Saturday, August 17, 2013

processing africa: lessons on hospitality.

video

this video is from our trip to bethlehem. a remote village about 4 hours north {i think?} of kampala. this day blessed me more than any other day on our trip. have you watched the video? now you know why.

these precious children, and adults really, welcomed us with open arms.

no judgement for the muzungus. no predispositions. no half hearted smiles when we arrived. only pure hospitality. i believe, the kind of hospitality that the bible speaks of over and over.


after the welcome that we received {they're saying YOU ARE WELCOME, OUR VEESTORS!} it is my opinion that they had been preparing for months for our arrival. that really might not be the case, seeing as they do have other veestors {that's ugandan for vis-i-tors}. but they made us feel like rock stars. and why? because we are there to sing a song or two and love on them? to us it's no big deal. something a lot of us do once a year and then go back to our comfortable homes. we just want to check that off our list, but for them.... for them, it's important. it's special. something they look forward to. anticipate. celebrate.


after their precious song, they took us on a 'tour' of their school and church. their school consists of three huts. they are actually nicer than i thought they might be. the kids learn in english. and they're really smart and they listen intently to their teachers. it's precious. but they latched onto us as we walked. and it melted me. they gave us flowers that they made and little banana leaf dolls. and opened our hands until we couldn't accept any more. 

they loved on us

it was reverse of how i thought it was supposed to be. they blessed us. 

they taught us about hospitality. how to welcome people with open arms. to anticipate their visit. 

it made me wonder what life would look like if i did that in my home. if my home was always open and felt welcome to all. without judgement or reservation. without the half-hearted smile and "i hope you don't stay too long so i can go back to watching real housewives" conversation.

what would that look like?




i think it would do a lot of good for the world if we, as believers, treated others like these precious ugandans treated us. 

it would leave a mark on people's souls. 

if we truly, genuinely, invested in our neighbors. our school teachers. my goodness - if we invested in our friends & family this much, we would change the world. 
 

we are a distracted nation. distracted and busy with life. it's hard to be fully present in our world. with calendars, church events & scheduled activities. we're hardly ever there. we're already on to the next thing on our to do list for the day - or scheduling the next thing - or talking about scheduling the next thing. 

we are very rarely focused on the here & now. or, at least that's how i feel i am.

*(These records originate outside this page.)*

(** * Square game: rule checkers, naive completion and the negation solver

    A shallow embedding of [src/app.ts].  Boards are JavaScript arrays of
    arrays of colors; the embedding keeps what JavaScript does at the edges
    of an array (a read out of range is [undefined], a write past the end
    extends the array and leaves holes, a property access on [undefined]
    throws a [TypeError]). *)

From Stdlib Require Import Ascii.
From stdpp Require Import base numbers option list sorting strings pretty gmap.

(** ** Colors, values and arrays *)

Inductive Color := Red | Blue | Grey.

#[global] Instance Color_eq_dec : EqDecision Color.
Proof. solve_decision. Defined.

(** What an array read can produce: a color, or [undefined]. *)
Inductive Value := Col (c : Color) | Undefined.

#[global] Instance Value_eq_dec : EqDecision Value.
Proof. solve_decision. Defined.

(** An array is a list of slots; the slot [None] is a hole (an index below
    [length] that was never written). *)
Abbreviation Slot := (option Value).
Abbreviation Row := (list (option Value)).
Abbreviation Board := (list (list (option Value))).

(** The value a slot reads as: a hole reads as [undefined]. *)
Definition slot_value (s : Slot) : Value := default Undefined s.

(** [row[i]] *)
Definition js_get (row : Row) (i : nat) : Value :=
  match row !! i with
  | Some s => slot_value s
  | None => Undefined
  end.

j and i were at dinner a few months ago and saw a group of teenage girls at a table and they were all on their iPhones. it broke my heart.

not because i don't love my iPhone,  because i do. but because it made me think back to some of those dinners i had in high school. either with our church friends or my group of girlfriends {the fine nine! holla!} and how i have silly stories that i can still tell. i remember, often, laughing till i was crying. calling into the radio to get songs dedicated {ahem - katy wallis}, dancing and crying. we were fully present. all there. right there. 

and i want that for my kids. 

but not only for my kids, y'all. but for myself.


my roomate, katie, and i were talking one night about this and decompressing from the day. she put it in another perspective. 

what if we treated the visitors in our church this way? 

it would change our church. if we were visitors focused in our classrooms on sunday morning. if we sought out those people who look a little "lost" or uncomfortable and made it our mission to make them feel welcomed and loved. that is what the church is for, people. 

it is a place for everyone.

no matter what they look like. no matter where they come from. no matter what they've done. church is the place for them. and let me tell you, Jesus hung out with the worst of the worst. he welcomed them into His arms. so why can't we be accepting - without hesitation - of these dear people in our own church? 

convicting. 

i'm praying that i have the courage to live this out on sunday mornings. welcoming people that i know into my own house is way easier for me than talking to strangers and striking up conversations. 

i get nervous. and my palms sweat. and i feel like i look like an idiot trying to talk about the weather and such. 

but that is what He has laid on my heart right now. i'm thankful to have traveled with people who challenge me in my faith. i love that He speaks differently to each of us... and then uses us to challenge each other. isn't He a great God?


i hope that you are blessed today. and that you have a wonderful weekend with your family & friends. let's try to change the world with this ugandan hospitality. welcoming each other with no reservations. no preconceived judgements. just pure, godly, love toward one another. 

"dear friends, let us love one another, for love comes from God. everyone who loves has been born of God and knows God. whoever does not love does not know God, because God is love. " 1 john 4:7, 8








1 comment:

  1. Becky-love your insight into your trip. I'm sure it has filled your heart. It is something I have wanted to do for a long time. Love your blog. Very representative of you!